G7 sull’Afghanistan: Occidente al bivio. Ma non si può scappare da Kabul
I sette cosiddetti "grandi" si ritrovano per discutere come abbandonare il Paese mediorientale al suo destino, mettendo in salvo i propri diplomatici e magari qualche migliaia di donne e bambini. Ma quale sarà il futuro dell'Afghanistan? Può essere lasciato in mano ai talebani, dopo vent'anni di presenza Usa e Nato?
Trentotto milioni. È il numero degli abitanti dell’Afghanistan. Cifra magari approssimativa (gli uffici anagrafe sono solo lo specchio di un Paese fuori controllo sotto il profilo politico, sociale, istituzionale, militare) ma pur sempre ingente. Domanda? Quanti potranno essere gli afghani che, in pericolo per il ritorno al potere dei talebani, saranno messi in salvo dall’Occidente?

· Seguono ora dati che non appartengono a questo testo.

(** The body of the [for (;;)] loop; [fuel] bounds the number of tags. The
    result is the C return value (1 = [true]) and the updated [*info]. *)
Fixpoint tagged_data_loop (fuel : nat) (info : image_info)
  : M (bool * image_info) :=
  match fuel with
  | O => crashed OutOfFuel
  | S fuel' =>
    let* (ident, num_read) := fread 4 1 in
    if negb (num_read =? 1) then
      set_format_problem "short read of tag" ;;; ret (false, info)
    else if bytes_eqb ident DATA then
      ret (true, info)
    else
      let* size := read_u64_bigendian in
      if size =? U64_MINUS_1 then ret (false, info)
      else if size >? 2 ^ 40 then
        set_format_problem "tag too large" ;;; ret (false, info)
      else if bytes_eqb ident TIME then
        if negb (size =? 8) then
          set_format_problem "wrong size for TIME" ;;; ret (false, info)
        else
          let* t := read_u64_bigendian in
          tagged_data_loop fuel' (set_create_time info (to_long t))
      else if bytes_eqb ident FRMT then
        (* xmalloc(size + 1) is taken to succeed *)
        let* (fmt_buf, num_read) := fread 1 size in
        if negb (num_read =? size) then
          set_format_problem "short read of format" ;;; ret (false, info)
        else
          set_logging_fmt (fmt_buf ++ [0]) ;;;
          tagged_data_loop fuel' info
      else
        set_format_problem "unrecognized tag" ;;; ret (false, info)
  end.

(** Every iteration that continues has read at least twelve bytes, so the
    length of the stream (plus one for the final [DATA]) is enough fuel. *)
Definition process_tagged_data (info : image_info) : M (bool * image_info) :=
  fun w => tagged_data_loop (S (length (fh w))) info w.

(** ** Memory objects

    A buffer is the list of its bytes.  An access outside the buffer leaves
    defined behaviour; the name of the object is kept in the crash. *)

(** [memcpy]/[fread] of [data] to offset [off] of [buf]. *)
Definition store (object : string) (buf : list Z) (off : Z) (data : list Z)
  : M (list Z) :=
  if (length data =? 0)%nat then ret buf
  else if (0 <=? off) && (off + Z.of_nat (length data) <=? Z.of_nat (length buf))
  then ret (take (Z.to_nat off) buf ++ data
              ++ drop (Z.to_nat off + length data)%nat buf)
  else crashed (OutOfBounds object).

(** [buf[off]] *)
Definition load (object : string) (buf : list Z) (off : Z) : M Z :=
  if (0 <=? off) && (off <? Z.of_nat (length buf))
  then ret (nth (Z.to_nat off) buf 0)
  else crashed (OutOfBounds object).

(** [fread(pixels + off, size, nmemb, fh)] *)
Definition fread_into (buf : list Z) (off size nmemb : Z) : M (list Z * Z) :=
  let* (got, num_read) := fread size nmemb in
  let* buf' := store "pixels" buf off got in
  ret (buf', num_read).

Definition TRAILER_ALIGNMENT : Z := 8.
Definition sizeof_image_info : Z := 48.

(** [pixels = xmalloc(num_bytes + TRAILER_ALIGNMENT + sizeof(struct image_info));
     info_footer = trailer_location(pixels, num_bytes);]
    The size is computed in [size_t].  A request of [2^63] bytes or more
    cannot be met and [xmalloc] exits; smaller requests are taken to
    succeed.  With a negative [num_bytes] that still yields a block, the
    trailer lies before the block.  The pixel region is the first
    [num_bytes] bytes of the block (its contents are indeterminate, here 0). *)
Definition alloc_image (num_bytes : Z) : M (list Z) :=
  let size := u64 (num_bytes + TRAILER_ALIGNMENT + sizeof_image_info) in
  if size >=? 2 ^ 63 then crashed OutOfMemory
  else if num_bytes <? 0 then crashed (OutOfBounds "image_info trailer")
  else ret (repeat 0 (Z.to_nat num_bytes)).

(** [int num_bytes = 3 * width * height;] the product is a [long], the
    assignment keeps its low 32 bits. *)
Definition image_num_bytes (width height : Z) : Z :=
  to_int (to_long (3 * width * height)).

(** The part the three parsers share word for word, from the allocation
    on: allocate, fill in the trailer, read the tags, then the pixel data
    with the format's [reader]; the result is the copy of the trailer. *)
Definition parse_body (reader : image_info -> M (bool * image_info))
  (width height : Z) : M (option image_info) :=
  let num_bytes := image_num_bytes width height in
  let* pixels := alloc_image num_bytes in
  let info_footer := ImageInfo width height 0 (-1) pixels in
  let* (is_ok, info_footer) := process_tagged_data info_footer in
  if negb is_ok then ret None else
  let* (is_ok, info_footer) := reader info_footer in
  if negb is_ok then ret None else
  ret (Some info_footer).

(** ** BCRAW: [read_raw_data], [parse_bcraw] *)

(** [for (col = 0; col < info->width - 8; col += 8)]: eight pixels at once.
    Returns [None] when the C function returns 0, else the column and the
    write position reached.  [row] and [col] are [int]s compared with the
    [long] dimensions, which this parser does not bound: their increments
    wrap. *)
Fixpoint raw_groups (fuel : nat) (info : image_info) (col p : Z)
  (buf : list Z) : M (option (Z * Z * list Z)) :=
  match fuel with
  | O => crashed OutOfFuel
  | S fuel' =>
    if col <? width info - 8 then
      let* (buf', num_read) := fread_into buf p 3 8 in
      if negb (num_read =? 8) then
        set_format_problem "short read of raw data" ;;; ret None
      else raw_groups fuel' info (to_int (col + 8)) (p + 3 * 8) buf'
    else ret (Some (col, p, buf))
  end.

(** [for (; col < info->width; col++)]: the pixels left over. *)
Fixpoint raw_singles (fuel : nat) (info : image_info) (col p : Z)
  (buf : list Z) : M (option (Z * list Z)) :=
  match fuel with
  | O => crashed OutOfFuel
  | S fuel' =>
    if col <? width info then
      let* (buf', num_read) := fread_into buf p 3 1 in
      if negb (num_read =? 1) then
        set_format_problem "short read of raw data" ;;; ret None
      else raw_singles fuel' info (to_int (col + 1)) (p + 3) buf'
    else ret (Some (p, buf))
  end.

(** [for (row = 0; row < info->height; row++)] *)
Fixpoint raw_rows (fuel : nat) (info : image_info) (row p : Z)
  (buf : list Z) : M (option (list Z)) :=
  match fuel with
  | O => crashed OutOfFuel
  | S fuel' =>
    if row <? height info then
      let fuel_col := S (Z.to_nat (width info)) in
      let* r := raw_groups fuel_col info 0 p buf in
      match r with
      | None => ret None
      | Some (col, p, buf) =>
        let* r := raw_singles fuel_col info col p buf in
        match r with
        | None => ret None
        | Some (p, buf) => raw_rows fuel' info (to_int (row + 1)) p buf
        end
      end
    else ret (Some buf)
  end.

Definition read_raw_data (info : image_info) : M (bool * image_info) :=
  let* r := raw_rows (S (Z.to_nat (height info))) info 0 0 (pixels info) in
  match r with
  | None => ret (false, info)
  | Some buf => ret (true, set_pixels info buf)
  end.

Le scene dell’aeroporto di Kabul danno l’idea di un disastro annunciato. Inoltre, c’è il resto del Paese: altre città, altre regioni dove la popolazione è in preda al panico sotto la minaccia delle ritorsioni e delle vendette talebane.
Dunque di cosa discuteranno i sette “grandi” (aggettivo difficile da digerire in questi giorni) ritrovandosi oggi al G7? Probabilmente parleranno delle operazioni per mettere in salvo il proprio personale, diplomatico, civile e militare presente in Afghanistan.
Forse proveranno a mettere in pace la coscienza occidentale ribadendo l’impegno a salvare alcune migliaia di donne e bambini.
E il resto della popolazione afghana, che dopo 20 anni di militarizzazione fallita da parte di Usa e Nato, si ritrova con in mano nulla? Chi penserà al futuro di un popolo martoriato dalla storia, diviso al suo interno, che trova in “concittadini” spietati (i talebani sono pur sempre afghani) i propri carnefici?
Circolano verità confermate in questi giorni da molte voci autorevoli. L’arrivo degli eserciti occidentali in Afghanistan era seguito all’attentato alle Torri Gemelle: in quel Paese si sarebbero scovati e sconfitti i responsabili del terrorismo internazionale. Ma la storia racconta poi un altro epilogo e mette in luce i gravi errori di valutazione dell’allora amministrazione Usa e di quelle successive, con l’avallo e la complicità europea. Nel frattempo 20 anni di truppe e di armi a stelle e strisce ed europee non hanno favorito l’instaurarsi a Kabul di un parlamento e di un governo davvero democratici e neppure di un esercito che sapesse rispondere colpo su colpo all’avanzata talebana.Talebani che nel frattempo si sono arricchiti di armi e di soldi provenienti da giganteschi traffici di droga.Il presidente americano Joe Biden si trova ora nella scomoda posizione di dover argomentare il ritiro delle truppe statunitensi, decise dal suo ingombrante predecessore Trump, affermando ciò che non andrebbe affermato: “Sarà la storia a dimostrare che la decisione di andar via è stata quella giusta”. Forse per gli interessi americani, ma non per il popolo afghano, non per la stabilità e la pace regionale, non per l’onore dell’Occidente.
Anche l’Unione europea si trova nei guai. Divisa al suo interno, fatica a trovare una voce comune per dire ciò che andrebbe detto: dall’Afghanistan non ci si ritira, non si lasciano milioni di esseri umani in balìa del demone talebano, non si lascia l’Afghanistan nelle spire d’influenza cinese o russa, pakistana o indiana.
Uguale silenzio si ode dai Paesi arabi e da altri “vicini di casa” mediorientali, salvo ascoltare i moniti e le promesse di Erdogan, che di credibilità ne ha ormai poca.
Sì, l’unico modo, al momento, per evitare un’altra strage degli innocenti è garantire una presenza militare internazionale in Afghanistan, sotto l’egida delle Nazioni Unite. Perché se è vero – con don Primo Mazzolari – il monito assoluto “Tu non uccidere”, è vera anche la sua estensione: “Tu non lasciar uccidere”.Ovviamente l’Afghanistan avrà poi bisogno di altro (che finora non ha avuto dalla comunità internazionale):
tanto per cominciare un sostegno disinteressato alla costruzione di uno Stato democratico, con il rafforzamento delle istituzioni politiche; la promozione e tutela dei diritti umani, delle libertà individuali, dei diritti dei bambini e delle donne, della libertà religiosa; investimenti per l’istruzione giovanile (ciò che manca è una nuova generazione di afghani cresciuti nei valori democratici); la cooperazione allo sviluppo; fondi freschi per ammodernare la struttura dello Stato e la pubblica amministrazione; la collaborazione sul piano economico e commerciale. Ma sono solo i primi passi per far dimenticare un passato e un presente carichi di insuccessi e di vergogna.